**YOUR OBJECTIVE**
From the entries that follow, copy exactly the lines beginning at the line holding "if is_redundant r then None else Some r." and continuing through the line holding "Record record_ok (r".

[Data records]

::::

(* ===== verification/MetaStore.v ===== *)
(** The shadow metadata store ([include/linuxity/kernel/meta_store.hpp]):
    guest modes and owners the host cannot carry, kept in a table and in an
    append-only journal that is replayed at the next start.

    The journal is the text of its file, written with [fprintf] and read
    back with [fgets] and [sscanf] ([CText]).  Whether an [fopen] succeeds
    is the argument [io] of the operations that write; the host's [lstat] and
    the iteration order of the hash table are arguments of [attach]. *)

From S2P Require Import Prelude CText.
Import CText.

Module MetaStore.

(** [abi/wire/stat.hpp]. *)
Definition kFileTypeMask : Z := 0xF000.
Definition kPermMask : Z := 0xFFF.
Definition S_IFREG : Z := 0x8000.
Definition S_IFIFO : Z := 0x1000.
Definition S_IFLNK : Z := 0xA000.

Record MetaRecord := { mode : Z; uid : Z; gid : Z; nlink : Z; have : Z }.

Definition kMode : Z := 1.
Definition kUid : Z := 2.
Definition kGid : Z := 4.
Definition kNlink : Z := 8.
Definition kFifo : Z := 16.

Definition empty_record : MetaRecord := {| mode := 0; uid := 0; gid := 0; nlink := 0; have := 0 |}.

Definition has (r : MetaRecord) (k : Z) : bool := negb (Z.land (have r) k =? 0).

Definition with_have (r : MetaRecord) (h : Z) : MetaRecord :=
  {| mode := mode r; uid := uid r; gid := gid r; nlink := nlink r; have := h |}.

(** [r.have &= static_cast<std::uint8_t>(~k)]. *)
Definition clear_have (r : MetaRecord) (k : Z) : MetaRecord :=
  with_have r (Z.land (have r) (u8 (Z.lnot k))).
Definition set_have (r : MetaRecord) (k : Z) : MetaRecord := with_have r (Z.lor (have r) k).

Definition is_redundant (r : MetaRecord) : bool :=
  let owner_default := (negb (has r kUid) || (uid r =? 0)) && (negb (has r kGid) || (gid r =? 0)) in
  owner_default && negb (has r kMode) && negb (has r kNlink) && negb (has r kFifo).

Definition effective_mode (host_mode : Z) (r : MetaRecord) : Z :=
  let host_mode :=
    if has r kFifo && (Z.land host_mode kFileTypeMask =? S_IFREG)
    then Z.lor (Z.land host_mode (u32 (Z.lnot kFileTypeMask))) S_IFIFO else host_mode in
  if negb (has r kMode) then host_mode
  else Z.lor (Z.land host_mode kFileTypeMask) (Z.land (mode r) kPermMask).

(** The store: the table, whether a journal is attached, and the journal
    file ([None] when it does not exist). *)
Record Store := { table : gmap str MetaRecord; attached : bool; file : option str }.

Definition with_table (s : Store) (t : gmap str MetaRecord) : Store :=
  {| table := t; attached := attached s; file := file s |}.

(** ** The journal *)

Definition write_line (path : str) (r : MetaRecord) : str :=
  if has r kNlink then
    print_oct (mode r) ++ [space] ++ print_dec (uid r) ++ [space] ++ print_dec (gid r) ++ [space]
    ++ print_dec (have r) ++ [space] ++ print_dec (nlink r) ++ [space] ++ path ++ [nl]
  else
    print_oct (mode r) ++ [space] ++ print_dec (uid r) ++ [space] ++ print_dec (gid r) ++ [space]
    ++ print_dec (have r) ++ [space] ++ path ++ [nl].

(** [fopen(.., "a")], write, close. *)
Definition append_text (io : bool) (s : Store) (l : str) : Store :=
  if attached s && io
  then {| table := table s; attached := attached s; file := Some (default [] (file s) ++ l) |}
  else s.

Definition append (io : bool) (s : Store) (path : str) (r : MetaRecord) : Store :=
  append_text io s (write_line path r).

Definition tombstone_line (path : str) : str := lit "0 0 0 255 " ++ path ++ [nl].

Definition append_tombstone (io : bool) (s : Store) (path : str) : Store :=
  append_text io s (tombstone_line path).

(** [sscanf(line, "%o %u %u %u %n")]: the four numbers and the text at the
    offset, or nothing when fewer than four were read. *)
Definition parse_head (line : str) : option (Z * Z * Z * Z * str) :=
  '(m, s1) ← scan_uint 8 line;
  '(u, s2) ← scan_uint 10 s1;
  '(g, s3) ← scan_uint 10 s2;
  '(h, s4) ← scan_uint 10 s3;
  Some (m, u, g, h, skip_space s4).

(** One line of the replay loop. *)
Definition replay_line (t : gmap str MetaRecord) (line : str) : gmap str MetaRecord :=
  match parse_head (c_str line) with
  | None => t
  | Some (m, u, g, h, rest) =>
      let '(n, rest) :=
        if negb (h =? 255) && negb (Z.land h kNlink =? 0) then
          match scan_uint 10 rest with
          | Some (n, r) => (n, skip_space r)
          | None => (0, rest)
          end
        else (0, rest) in
      let path := strip_eol rest in
      if decide (path = []) then t
      else if h =? 255 then delete path t
      else
        let r := {| mode := m; uid := u; gid := g; nlink := n; have := u8 h |} in
        if is_redundant r then delete path t else <[path := r]> t
  end.

(** [char line[8192]]. *)
Definition line_max : nat := S (Z.to_nat 8190).

Definition replay (t : gmap str MetaRecord) (f : option str) : gmap str MetaRecord * nat :=
  match f with
  | None => (t, 0%nat)
  | Some text => let ls := read_lines line_max text in (fold_left replay_line ls t, length ls)
  end.

(** ** Operations *)

Definition no_host_mode : Z := 0xffffffff.

Definition set_mode (io : bool) (s : Store) (p : str) (m host_mode : Z) : Store :=
  if negb (host_mode =? no_host_mode) && (Z.land host_mode kPermMask =? Z.land m kPermMask) then
    match table s !! p with
    | None => s
    | Some r =>
        let r' := clear_have r kMode in
        if is_redundant r' then append_tombstone io (with_table s (delete p (table s))) p
        else append io (with_table s (<[p := r']> (table s))) p r'
    end
  else
    let r := default empty_record (table s !! p) in
    let r' := {| mode := Z.land m kPermMask; uid := uid r; gid := gid r; nlink := nlink r;
                 have := Z.lor (have r) kMode |} in
    append io (with_table s (<[p := r']> (table s))) p r'.

Definition keep_id : Z := 0xffffffff.

Definition set_owner (io : bool) (s : Store) (p : str) (u g : Z) : Store :=
  if bool_decide (table s !! p = None) && ((u =? 0) || (u =? keep_id)) && ((g =? 0) || (g =? keep_id))
  then s
  else
    let r := default empty_record (table s !! p) in
    let r := if negb (u =? keep_id)
             then {| mode := mode r; uid := u; gid := gid r; nlink := nlink r;
                     have := Z.lor (have r) kUid |} else r in
    let r := if negb (g =? keep_id)
             then {| mode := mode r; uid := uid r; gid := g; nlink := nlink r;
                     have := Z.lor (have r) kGid |} else r in
    if is_redundant r then append_tombstone io (with_table s (delete p (table s))) p
    else append io (with_table s (<[p := r]> (table s))) p r.

Definition set_fifo (io : bool) (s : Store) (p : str) : Store :=
  let r := set_have (default empty_record (table s !! p)) kFifo in
  append io (with_table s (<[p := r]> (table s))) p r.

Definition is_fifo (s : Store) (p : str) : bool :=
  match table s !! p with Some r => has r kFifo | None => false end.

Definition forget (io : bool) (s : Store) (p : str) : Store :=
  match table s !! p with
  | Some _ => append_tombstone io (with_table s (delete p (table s))) p
  | None => s
  end.

Definition rename (io : bool) (s : Store) (from to : str) : Store :=
  match table s !! from with
  | None => let s := forget io s to in with_table s (delete from (table s))
  | Some rec =>
      let s := with_table s (<[to := rec]> (delete from (table s))) in
      append io (append_tombstone io s from) to rec
  end.

Definition lookup_meta (s : Store) (p : str) : option MetaRecord := table s !! p.

(** ** Attach *)

(** The first host directory that has the path. *)
Fixpoint lstat_bases (lstat : str -> option Z) (bases : list str) (p : str) : option Z :=
  match bases with
  | [] => None
  | b :: bs => match lstat (b ++ p) with Some m => Some m | None => lstat_bases lstat bs p end
  end.

(** Compaction of one record: [None] when it is pruned. *)
Definition compact_record (lstat : str -> option Z) (bases : list str) (p : str) (r : MetaRecord) :
    option MetaRecord :=
  let r := if has r kMode then
             match lstat_bases lstat bases p with
             | Some st => if (Z.land st kFileTypeMask =? S_IFLNK) || (Z.land st kPermMask =? mode r)
                          then clear_have r kMode else r
             | None => r
             end
           else r in
  if is_redundant r then None else Some r.

Definition compact (lstat : str -> option Z) (bases : list str) (t : gmap str MetaRecord) :
    gmap str MetaRecord := map_imap (compact_record lstat bases) t.

(** [rewrite]: the whole table into a new file, moved over the journal when
    it could be written. *)
Definition rewrite (io : bool) (order : gmap str MetaRecord -> list (str * MetaRecord)) (s : Store) :
    Store :=
  if io then {| table := table s; attached := attached s;
                file := Some (concat (map (fun pr => write_line pr.1 pr.2) (order (table s)))) |}
  else s.

(** [attach] on an upper directory; [f] is the journal file found there. *)
Definition attach (io : bool) (order : gmap str MetaRecord -> list (str * MetaRecord))
    (lstat : str -> option Z) (bases : list str) (s : Store) (upper : str) (f : option str)
    (compacting : bool) : Store :=
  let upper := match last upper with
               | Some c => if decide (c = slash) then take (length upper - 1) upper else upper
               | None => upper
               end in
  if decide (upper = []) then {| table := table s; attached := attached s; file := file s |}
  else
    let '(t, lines) := replay (table s) f in
    let t' := if compacting then compact lstat bases t else t in
    let pruned := (size t - size t')%nat in
    let s := {| table := t'; attached := true; file := f |} in
    if compacting && (negb (pruned =? 0)%nat || ((1024 <? lines)%nat && (size t' * 4 <? lines)%nat))
    then rewrite io order s else s.

(** * Well-formed records and paths *)

Record record_ok (r : MetaRecord) : Prop := {
  ro_mode : 0 <= mode r < 2 ^ 32;
  ro_uid : 0 <= uid r < 2 ^ 32;
  ro_gid : 0 <= gid r < 2 ^ 32;
  ro_nlink : 0 <= nlink r < 2 ^ 32;
  ro_have : 0 <= have r < 32;
  ro_no_nlink : has r kNlink = false -> nlink r = 0
}.

(** A guest path the journal can carry: absolute, without a newline or a
    NUL, not ending in a carriage return, and short enough for one line. *)
Record path_ok (p : str) : Prop := {
  po_abs : head p = Some slash;
  po_nl : nl ∉ p;
  po_nul : nul ∉ p;
  po_cr : last p <> Some cr;
  po_len : (Z.of_nat (length p) <= 8000)
}.

#[export] Instance path_ok_dec p : Decision (path_ok p).
Proof.
  refine (cast_if (decide (head p = Some slash /\ nl ∉ p /\ nul ∉ p /\ last p <> Some cr /\
                           Z.of_nat (length p) <= 8000)));
    [abstract (split; naive_solver)|abstract (intros []; naive_solver)].
Defined.

(** Facts about the five bits, by evaluation. *)
Lemma have_cases (P : Z -> bool) :
  forallb P (seqZ 0 32) = true -> forall h, 0 <= h < 32 -> P h = true.
Proof.
  intros H h Hh. rewrite forallb_forall in H. apply H, list_elem_of_In, elem_of_seqZ. lia.
Qed.

Lemma have_range h k :
  0 <= h < 32 -> k ∈ [kMode; kUid; kGid; kFifo] ->
  0 <= Z.lor h k < 32 /\ 0 <= Z.land h (u8 (Z.lnot k)) < 32 /\
  Z.land (Z.lor h k) kNlink = Z.land h kNlink /\
  Z.land (Z.land h (u8 (Z.lnot k))) kNlink = Z.land h kNlink.
Proof.
  intros Hh Hk.
  assert (E : forallb (fun h => forallb (fun k =>
     (0 <=? Z.lor h k) && (Z.lor h k <? 32) && (0 <=? Z.land h (u8 (Z.lnot k)))
     && (Z.land h (u8 (Z.lnot k)) <? 32) && (Z.land (Z.lor h k) kNlink =? Z.land h kNlink)
     && (Z.land (Z.land h (u8 (Z.lnot k))) kNlink =? Z.land h kNlink))
     [kMode; kUid; kGid; kFifo]) (seqZ 0 32) = true) by (vm_compute; reflexivity).
  pose proof (have_cases _ E h Hh) as F. rewrite forallb_forall in F.
  specialize (F k (proj1 (list_elem_of_In _ _) Hk)). lia.
Qed.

::::

**ANSWER FOR THE TASK**
  if is_redundant r then None else Some r.

Definition compact (lstat : str -> option Z) (bases : list str) (t : gmap str MetaRecord) :
    gmap str MetaRecord := map_imap (compact_record lstat bases) t.

(** [rewrite]: the whole table into a new file, moved over the journal when
    it could be written. *)
Definition rewrite (io : bool) (order : gmap str MetaRecord -> list (str * MetaRecord)) (s : Store) :
    Store :=
  if io then {| table := table s; attached := attached s;
                file := Some (concat (map (fun pr => write_line pr.1 pr.2) (order (table s)))) |}
  else s.

(** [attach] on an upper directory; [f] is the journal file found there. *)
Definition attach (io : bool) (order : gmap str MetaRecord -> list (str * MetaRecord))
    (lstat : str -> option Z) (bases : list str) (s : Store) (upper : str) (f : option str)
    (compacting : bool) : Store :=
  let upper := match last upper with
               | Some c => if decide (c = slash) then take (length upper - 1) upper else upper
               | None => upper
               end in
  if decide (upper = []) then {| table := table s; attached := attached s; file := file s |}
  else
    let '(t, lines) := replay (table s) f in
    let t' := if compacting then compact lstat bases t else t in
    let pruned := (size t - size t')%nat in
    let s := {| table := t'; attached := true; file := f |} in
    if compacting && (negb (pruned =? 0)%nat || ((1024 <? lines)%nat && (size t' * 4 <? lines)%nat))
    then rewrite io order s else s.

(** * Well-formed records and paths *)

Record record_ok (r : MetaRecord) : Prop := {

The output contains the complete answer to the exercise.